Mientras observo la inmensidad reflexiono… ¿Qué pienso de mi propia oscuridad? ¿De esas
veces que me meto adentro y me encuentro gris, honda, sin energía? ¿De esa
oscuridad de la que a veces escapo concienzudamente? Aunque, en muchas
oportunidades, me arranca de ella la vida misma. Lo inevitable del disfrute
diario. Otras tantas, aparece un factor externo que me hace tambalear. Como una
suerte de imperceptible terremoto que deja la casa interna en ruinas. Más de
una vez me ha costado poner en orden el desastre. Otras, ni siquiera fui capaz
de moverme un ápice en pos de la reconstrucción.
Es duro sentirse así. Pero también es productivo. Aunque la inacción en la
que te deja estar aplastado por tu propio ser parezca vana, estéril. No.
Meterse para adentro, bancarse la propia miseria, ahondar en los más barrosos
terrenos de la propia alma te permite crecer. ¿Cuántas veces te miraste, no te
gustaste y te propusiste –afanosamente- modificar esa tara? Es mucho más fácil
quejarse de las propias imperfecciones, de aquello que nos presenta como “yo
soy así”, que hacer el arduo laburo de cambiar. Siempre. Por decisión personal.
Porque no existen límites. De ninguna clase. El gran problema es la inercia. La
inercia destruye. Te hace chocar contra la pared porque no pusiste freno. Los
frenos pueden ser variados. Muchas veces los frenos no funcionan. O no saben
cómo ejercer su labor. Las críticas, los enojos, los reproches nos sumergen aún
más en las aguas de nuestros defectos. Entonces, lo que hacemos es defender
nuestra individualidad. Nos agarramos fuerte de nuestras miserias y le gritamos
al mundo que debe querernos así como somos. La cuestión es si nosotros mismos
nos queremos así. Lo más probable es que no. Porque los primeros que sufrimos
con esas ruindades somos nosotros mismos. Claro que, en ocasiones, hay que
escapar de aquellos que nos marcan defectos donde no los hay. Hay que hacer un
buen trabajo de indagación para distinguir la envidia del afecto. Por supuesto
que quien te quiere debe quererte como sos. Acá estoy hablando de lo que vos no
querés de vos mismo. De eso que al primero que le hace ruido es a vos. A mí.

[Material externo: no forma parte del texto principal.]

(** The interface: [lower s] is [s.lower()], [upper s] is [s.upper()],
    [split s] is [s.split()], [strip s] is [s.strip()] and [chars s] lists
    what [for c in s] yields.  The laws are Python's: on ASCII text the
    five are the functions above, and every term [split] returns is a piece
    of the string it was cut from. *)
Class Str := {
  lower : string → string;
  upper : string → string;
  split : string → list string;
  strip : string → string;
  chars : string → list string;
  lower_ascii : ∀ s, is_ascii s = true → lower s = ascii_lower s;
  upper_ascii : ∀ s, is_ascii s = true → upper s = ascii_upper s;
  split_ascii : ∀ s, is_ascii s = true → split s = ascii_split s;
  strip_ascii : ∀ s, is_ascii s = true → strip s = ascii_strip s;
  chars_ascii : ∀ s, is_ascii s = true → chars s = ascii_chars s;
  split_pieces : ∀ s, Forall (λ term, ∃ pre post, s = pre +:+ term +:+ post) (split s)
}.

(** [s.split(sep)] for a separator of one ASCII character: the pieces
    between the separators, empty pieces included; the empty string gives
    one empty piece. *)
Fixpoint split_on (sep : ascii) (s : string) : list string :=
  match s with
  | EmptyString => [EmptyString]
  | String c s' =>
      if Ascii.eqb c sep then EmptyString :: split_on sep s'
      else match split_on sep s' with
           | piece :: pieces => String c piece :: pieces
           | [] => [String c EmptyString]
           end
  end.

(** [sep.join(pieces)]. *)
Fixpoint join (sep : string) (pieces : list string) : string :=
  match pieces with
  | [] => ""
  | [piece] => piece
  | piece :: pieces => piece +:+ sep +:+ join sep pieces
  end.

(** ** Values and items *)

(** The JSON values the knowledge base stores: [None], a string, a number
    and a list of strings (the [List[str]] of the signatures). *)
Inductive value : Type :=
  | VNone
  | VStr (s : string)
  | VNum (q : Q)
  | VList (l : list string).

#[global] Instance Q_eq_dec : EqDecision Q.
Proof. solve_decision. Defined.

#[global] Instance value_eq_dec : EqDecision value.
Proof. solve_decision. Defined.

#[global] Instance Qeq_decision (a b : Q) : Decision (a == b)%Q := Qeq_dec a b.

(** An item is a dict from field names to values. *)
Abbreviation item := (gmap string value).

(** [get it key dflt] is [it.get(key, dflt)]. *)
Definition get (it : item) (key : string) (dflt : value) : value :=
  default dflt (it !! key).

(** [v.lower()]; only a string has the method, anything else raises. *)
Definition lower_of `{Str} (v : value) : option string :=
  match v with VStr s => Some (lower s) | _ => None end.

(** The elements of [v] when the code iterates over it expecting strings:
    a list gives its elements, a string its characters, [None] and numbers
    raise. *)
Definition strings_of `{Str} (v : value) : option (list string) :=
  match v with
  | VList l => Some l
  | VStr s => Some (chars s)
  | _ => None
  end.

(** [v == s] for a string [s]: a value that is not a string is unequal. *)
Definition eq_str (v : value) (s : string) : bool :=
  match v with VStr s' => String.eqb s' s | _ => false end.

(** ** The clock

    [datetime] belongs to Python's library, not to the repository, so the
    two functions the code calls are an interface.  An instant is a number
    of microseconds of naive local time; [fromisoformat] returns [None]
    where Python's raises.  The laws are Python's: [fromisoformat] inverts
    [isoformat], and the empty string is not a date. *)
Class Datetime := {
  isoformat : Z → string;
  fromisoformat : string → option Z;
  fromisoformat_isoformat : ∀ t, fromisoformat (isoformat t) = Some t;
  fromisoformat_empty : fromisoformat "" = None
}.

(** Microseconds in a day: [timedelta.days] is the floor of the difference
    divided by it. *)
Definition day : Z := 86400000000.

(** ** The store *)

(** A backing file is missing, unreadable (no permission, or not JSON), or
    holds the list of items [_save_data] wrote.  Writing always succeeds:
    the model has no failing medium. *)
Inductive file : Type :=
  | Missing
  | Unreadable
  | Data (items : list item).

Inductive path : Type := NotesFile | ArticlesFile | ResearchFile.

#[global] Instance path_eq_dec : EqDecision path.
Proof. solve_decision. Defined.

Record kb : Type := KB {
  notes_file : file;
  articles_file : file;
  research_file : file
}.

Definition read (st : kb) (p : path) : file :=
  match p with
  | NotesFile => notes_file st
  | ArticlesFile => articles_file st
  | ResearchFile => research_file st
  end.

Definition write (st : kb) (p : path) (f : file) : kb :=
  match p with
  | NotesFile => KB f (articles_file st) (research_file st)
  | ArticlesFile => KB (notes_file st) f (research_file st)
  | ResearchFile => KB (notes_file st) (articles_file st) f
  end.

(** [_init_storage]: a file that does not exist is created holding []. *)
Definition _init_storage (st : kb) : kb :=
  foldl (λ st p, match read st p with Missing => write st p (Data []) | _ => st end)
        st [NotesFile; ArticlesFile; ResearchFile].

(** [_load_data]: any failure to open or parse the file gives []. *)
Definition _load_data (st : kb) (p : path) : list item :=
  match read st p with
  | Data items => items
  | Missing | Unreadable => []
  end.

(** [_save_data]: the file is replaced by the given list. *)
Definition _save_data (st : kb) (p : path) (data : list item) : kb :=
  write st p (Data data).

(** The [if]/[elif] chain of [update_item] and [delete_item]; [None] is the
    final [else]. *)
Definition file_path (item_type : string) : option path :=
  if String.eqb item_type "notes" then Some NotesFile
  else if String.eqb item_type "articles" then Some ArticlesFile
  else if String.eqb item_type "research" then Some ResearchFile
  else None.

(** ** A stable sort by decreasing key

    [list.sort(key=..., reverse=True)] is stable: items with equal keys
    keep their order.  A stable sort has one possible output, so insertion
    from the right stands for Python's algorithm. *)
Section sort.
Context {A : Type} (key : A → Q).

Fixpoint insert_desc (x : A) (l : list A) : list A :=
  match l with
  | [] => [x]
  | y :: l' => if Qlt_le_dec (key x) (key y) then y :: insert_desc x l' else x :: l
  end.

Definition sort_desc (l : list A) : list A := foldr insert_desc [] l.
End sort.

(** ** Operations *)
Section operations.
Context `{Datetime} `{Str}.

(** [add_note].  [note_id] is what [uuid.uuid4()] returned, [t_created]
    and [t_updated] the two readings of [datetime.now()].  Nothing in the
    [try] block raises in the model, so the call returns. *)
Definition add_note (st : kb) (note_id : string) (t_created t_updated : Z)
    (title content : value) (tags related_tickers : option (list string))
    : string * kb :=
  let note : item := list_to_map [
    ("id", VStr note_id);
    ("type", VStr "note");
    ("title", title);
    ("content", content);
    ("tags", VList (default [] tags));
    ("related_tickers", VList (default [] related_tickers));
    ("created_at", VStr (isoformat t_created));
    ("updated_at", VStr (isoformat t_updated)) ] in
  let notes := _load_data st NotesFile in
  let notes := notes ++ [note] in
  (note_id, _save_data st NotesFile notes).

Definition add_article (st : kb) (article_id : string) (t_created t_updated : Z)
    (title url summary content : value) (tags related_tickers : option (list string))
    : string * kb :=
  let article : item := list_to_map [
    ("id", VStr article_id);
    ("type", VStr "article");
    ("title", title);
    ("url", url);
    ("summary", summary);
    ("content", content);
    ("tags", VList (default [] tags));
    ("related_tickers", VList (default [] related_tickers));
    ("created_at", VStr (isoformat t_created));
    ("updated_at", VStr (isoformat t_updated)) ] in
  let articles := _load_data st ArticlesFile in
  let articles := articles ++ [article] in
  (article_id, _save_data st ArticlesFile articles).

Definition add_research (st : kb) (research_id : string) (t_created t_updated : Z)
    (title content source : value) (tags related_tickers : option (list string))
    : string * kb :=
  let research : item := list_to_map [
    ("id", VStr research_id);
    ("type", VStr "research");
    ("title", title);
    ("content", content);
    ("source", source);
    ("tags", VList (default [] tags));
    ("related_tickers", VList (default [] related_tickers));
    ("created_at", VStr (isoformat t_created));
    ("updated_at", VStr (isoformat t_updated)) ] in
  let research_items := _load_data st ResearchFile in
  let research_items := research_items ++ [research] in
  (research_id, _save_data st ResearchFile research_items).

Esa picazón que toda la vida te ha dejado ronchas. De eso que, aunque te
rasques, aunque pongas crema, aunque, -en la soledad del baño- lo mires con
asco, aparece de nuevo, una y otra vez para no dejarte disfrutar.
Entonces.
Primero, silencio. Acallá los ruidos –léase juntadas intrascendentes,
diversiones vacuas, enojos superfluos etc.-. Miráte. Quedáte quieto y escuchá
tu propia voz. No hay nada ni nadie más honesto que tu propia voz. Esa voz que
te pide que te hagas cargo de lo que te hiere. Que te ocupes de sanar esa llaga
que supura desde hace años y que vos –yo- tapás con supercherías.
Segundo, procesá. Definí con precisión lo que verdaderamente duele. Eso que
adolesce. Tu inmadurez. No te dejes llevar por la desazón de pensarte
defectuoso. Al principio parece que la tarea es demasiado grande. Que es
imposible modificar esos vicios perpetuos. Sin embargo, inspeccionándonos al
detalle, se puede descubrir la mota mínima, que es la que realmente merece
atención y transformación.
Tercero, -lo más difícil-, proponéte metamorfosear tus hábitos. Esas zonas
de confort –inertes- que habilitan respuestas ordinarias, conocidas y sucias.
En ocasiones hace falta auxilio. Bancáte pedirlo –ojo a quién-. Es imposible
cruzar un abismo sin un puente. No vadees, pisá firme. Cruzáte. Revolvéte.
Desentrañáte.
Cuarto, no prestes atención a quienes te prefieren gris. No escuches a los
que te eligen mediocre. En estos procesos, muchas veces hay que saber perder.
Perdés zonas pringosas de vos mismo. Y perdés gente que se regodeaba en tu
mugre. Porque, claro, cuando vos te transformás, cuando vos crecés, cuando vos
trascendés, exponés a los quietos, a los miedosos.
Quinto, hacé este procedimiento ad infinitum.